> _Exercise description_
Give back the line that contains "else if code =? CP0_CAUSE_EXCCODE_RI" and every following line, exactly as they appear, through the end of the data.

(Records contained in a dataset)
▼▼▼

(* ===== verification/KTime.v ===== *)
(** * Units of time ([kernel/time/time.h])

    [unsigned int] arithmetic: every operation wraps modulo 2^32. *)
From S2P Require Import Prelude.

Definition TIMER_PERIOD : Z := 1000.

Definition sec_to_jiffies (sec : Z) : Z := wrap (sec * TIMER_PERIOD).

Definition usec_to_jiffies (usec : Z) : Z :=
  wrap (wrap (usec * TIMER_PERIOD) + 999999) / 1000000.

Definition jiffies_to_sec (jiffies : Z) : Z :=
  wrap (wrap (jiffies + TIMER_PERIOD) - 1) / TIMER_PERIOD.

Definition jiffies_to_usec (jiffies : Z) : Z :=
  wrap (wrap (wrap (jiffies * 1000000) + TIMER_PERIOD) - 1) / TIMER_PERIOD.

(** The longest arguments the conversions handle without wrapping. *)
Definition MAX_SEC : Z := 4294966.
Definition MAX_USEC : Z := 4293967.

Ltac fits := unfold u32; rewrite word_max_eq; lia.

Lemma sec_to_jiffies_exact sec : 0 ≤ sec ≤ MAX_SEC → sec_to_jiffies sec = sec * 1000.
Proof. unfold MAX_SEC, sec_to_jiffies, TIMER_PERIOD. intros Hs. apply wrap_small. fits. Qed.

Lemma usec_to_jiffies_exact usec :
  0 ≤ usec ≤ MAX_USEC → usec_to_jiffies usec = (usec * 1000 + 999999) / 1000000.
Proof.
  unfold MAX_USEC, usec_to_jiffies, TIMER_PERIOD. intros Hu.
  rewrite (wrap_small (usec * 1000)) by fits. rewrite wrap_small by fits. done.
Qed.

Lemma jiffies_to_sec_exact j : 0 ≤ j → j + 1000 < word_max → jiffies_to_sec j = (j + 999) / 1000.
Proof.
  unfold jiffies_to_sec, TIMER_PERIOD. rewrite word_max_eq. intros ??.
  rewrite (wrap_small (j + 1000)) by fits. rewrite wrap_small by fits. f_equal. lia.
Qed.

Lemma jiffies_to_usec_exact j : 0 ≤ j ≤ 4294 → jiffies_to_usec j = j * 1000.
Proof.
  unfold jiffies_to_usec, TIMER_PERIOD. intros ?. rewrite (wrap_small (j * 1000000)) by fits.
  rewrite (wrap_small (j * 1000000 + 1000)) by fits. rewrite wrap_small by fits.
  Z.div_mod_to_equations. lia.
Qed.

(** Converting a duration to jiffies and back: seconds come back exactly, and
    microseconds are rounded up by less than one jiffy (1000 microseconds), so
    that a sleep is never converted to a shorter one; this holds below the bounds
    [MAX_SEC] and [MAX_USEC], where no intermediate product wraps. *)
Theorem time_roundtrip sec usec :
  0 ≤ sec ≤ MAX_SEC → 0 ≤ usec ≤ MAX_USEC →
  jiffies_to_sec (sec_to_jiffies sec) = sec ∧
  usec ≤ jiffies_to_usec (usec_to_jiffies usec) < usec + 1000.
Proof.
  intros Hs Hu. rewrite sec_to_jiffies_exact, usec_to_jiffies_exact by done.
  unfold MAX_SEC, MAX_USEC in *. split.
  - rewrite jiffies_to_sec_exact by (rewrite ?word_max_eq; lia). Z.div_mod_to_equations. lia.
  - rewrite jiffies_to_usec_exact by (Z.div_mod_to_equations; lia). Z.div_mod_to_equations. lia.
Qed.

Lemma time_roundtrip_witness :
  jiffies_to_sec (sec_to_jiffies 3600) = 3600 ∧ 1500 ≤ jiffies_to_usec (usec_to_jiffies 1500) < 2500.
Proof. apply (time_roundtrip 3600 1500); unfold MAX_SEC, MAX_USEC; lia. Defined.

(** The product in [usec_to_jiffies] wraps: whatever duration is asked for, the
    result is at most 4294 jiffies (4.3 seconds), and just above the bound a
    sleep of 4.3 seconds is converted to no jiffy at all. *)
Theorem usec_to_jiffies_wraps :
  (∀ usec, 0 ≤ usec_to_jiffies usec ≤ 4294) ∧ usec_to_jiffies MAX_USEC = 4294 ∧
  usec_to_jiffies (MAX_USEC + 1) = 0.
Proof.
  split; [|done]. intros usec. unfold usec_to_jiffies.
  pose proof (wrap_range (wrap (usec * TIMER_PERIOD) + 999999)) as Hr. unfold u32 in Hr.
  rewrite word_max_eq in Hr. Z.div_mod_to_equations. lia.
Qed.
(* ===== verification/Exc.v ===== *)
(** * Exceptions ([kernel/mm/tlb.c], [kernel/exc/exc.c], [int.c], [syscall.c])

    The C handlers, called by [handle_general] and [handle_tlb_refill] (see [Mips]) with
    the saved registers.  [printk] leaves the state modelled here alone: the messages
    are omitted. *)
From S2P Require Import Prelude CList Cpu Malloc KHeap Tlb Cp0 Kernel Sched Vmm Threads Timers.

(** The members of [context_t] the handlers use. *)
Record registers := Registers {
  rg_v0 : Z;
  rg_a0 : Z;
  rg_a1 : Z;
  rg_a2 : Z;
  rg_a3 : Z;
  rg_epc : Z;
  rg_cause : Z;
  rg_badva : Z;
  rg_entryhi : Z;
}.

Definition set_rg_v0 (v : Z) (r : registers) : registers :=
  Registers v (rg_a0 r) (rg_a1 r) (rg_a2 r) (rg_a3 r) (rg_epc r) (rg_cause r) (rg_badva r) (rg_entryhi r).
Definition set_rg_epc (v : Z) (r : registers) : registers :=
  Registers (rg_v0 r) (rg_a0 r) (rg_a1 r) (rg_a2 r) (rg_a3 r) v (rg_cause r) (rg_badva r) (rg_entryhi r).

Section code.
  Context {H : Type} `{KernelHeap H}.
  Context (runnable_list : Z).

(** ** TLB exceptions: a thread that accesses unmapped memory is finished *)
Definition tlb_invalid (registers : registers) : KM (kernel H) unit :=
  let virt := rg_badva registers in
  found ← vmm_mapping_find virt;
  match found with
  | (_, Some phys) =>
    let vpn := Z.shiftr virt PAGE_WIDTH in
    let pfn := Z.shiftr phys FRAME_WIDTH in
    write_cp0_entryhi (rg_entryhi registers) ;;
    tlb_probe ;;
    index ← read_cp0_index;
    if negb (CP0_INDEX_P index =? 0) then tlb_store_random vpn pfn else tlb_store_indexed vpn pfn
  | (_, None) => thread_get_current ;; thread_finish runnable_list NULL
  end.

Definition wrapped_tlb_refill (registers : registers) : KM (kernel H) unit :=
  let virt := rg_badva registers in
  found ← vmm_mapping_find virt;
  match found with
  | (_, Some phys) => tlb_store_random (Z.shiftr virt PAGE_WIDTH) (Z.shiftr phys FRAME_WIDTH)
  | (_, None) => thread_get_current ;; thread_finish runnable_list NULL
  end.

(** ** System calls *)
Definition set_pr_retval (v : Z) (x : process) : process :=
  Process (pr_ustack_top x) (pr_main_uthread x) (pr_image x) (pr_size x) v.

Definition process_set_retval (process retval : Z) : KM (kernel H) unit :=
  state ← query_and_disable_interrupts;
  x ← kload (λ s, k_processes s !! process);
  kmodify (set_k_processes <[process := set_pr_retval retval x]>) ;;
  conditionally_enable_interrupts state.

(** A handler yields its result, or nothing when it has given up the processor for good. *)
Definition sys_exit (retval : Z) : KM (kernel H) (option Z) :=
  process ← thread_get_process;
  if bool_decide (process = NULL) then mret (Some EINVAL)
  else process_set_retval process retval ;; thread_finish runnable_list NULL ;; mret None.

Definition sys_thread_self : KM (kernel H) (option Z) :=
  uthread ← thread_get_uthread; mret (Some uthread).

Definition SYSCALL_COUNT : Z := 15.

Section syscall.
  (** The entries of [syscall_table] behind [sys_exit]; [sys_thread_self] is one of them. *)
  Context (handlers : list (Z → Z → Z → Z → KM (kernel H) (option Z))).

Definition syscall_table : list (Z → Z → Z → Z → KM (kernel H) (option Z)) :=
  (λ a0 _ _ _, sys_exit a0) :: handlers.

(** The saved registers afterwards.  When the thread has been finished they are never
    loaded again. *)
Definition syscall (registers : registers) : KM (kernel H) Exc.registers :=
  let registers := set_rg_epc (wrap (rg_epc registers + 4)) registers in
  if rg_v0 registers <? SYSCALL_COUNT then
    enable_interrupts ;;
    handler ← kload (λ _, syscall_table !! Z.to_nat (rg_v0 registers));
    result ← handler (rg_a0 registers) (rg_a1 registers) (rg_a2 registers) (rg_a3 registers);
    match result with
    | Some v => disable_interrupts ;; mret (set_rg_v0 (wrap v) registers)
    | None => mret registers
    end
  else thread_get_current ;; thread_finish runnable_list NULL ;; mret registers.

(** ** Interrupts and the dispatch *)

(** The keyboard driver and the timer interrupt. *)
Context (kbd_handle sched_timer : KM (kernel H) unit).

Definition interrupt (registers : registers) : KM (kernel H) unit :=
  let cause := rg_cause registers in
  (if negb (Z.land cause CP0_CAUSE_IP4_MASK =? 0) then kbd_handle else mret ()) ;;
  (if negb (Z.land cause CP0_CAUSE_IP7_MASK =? 0) then sched_timer else mret ()).

(** The saved registers afterwards: those the interrupted code goes on with when its
    thread has the processor again. *)
Definition wrapped_general (registers : registers) : KM (kernel H) Exc.registers :=
  let code := CP0_CAUSE_EXCCODE (rg_cause registers) in
  if code =? CP0_CAUSE_EXCCODE_INT then interrupt registers ;; mret registers
  else if code =? CP0_CAUSE_EXCCODE_SYS then syscall registers
  else if (code =? CP0_CAUSE_EXCCODE_TLBL) || (code =? CP0_CAUSE_EXCCODE_TLBS) then
    tlb_invalid registers ;; mret registers
  else if (code =? CP0_CAUSE_EXCCODE_ADEL) || (code =? CP0_CAUSE_EXCCODE_ADES) then kpanic
  else if (code =? CP0_CAUSE_EXCCODE_BP) || (code =? CP0_CAUSE_EXCCODE_TR) || (code =? CP0_CAUSE_EXCCODE_OV) then kpanic
  else if code =? CP0_CAUSE_EXCCODE_CPU then kpanic
  else if code =? CP0_CAUSE_EXCCODE_RI then kpanic
  else kpanic.

End syscall.
End code.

▲▲▲

> _The completed task_
  else if code =? CP0_CAUSE_EXCCODE_RI then kpanic
  else kpanic.

End syscall.
End code.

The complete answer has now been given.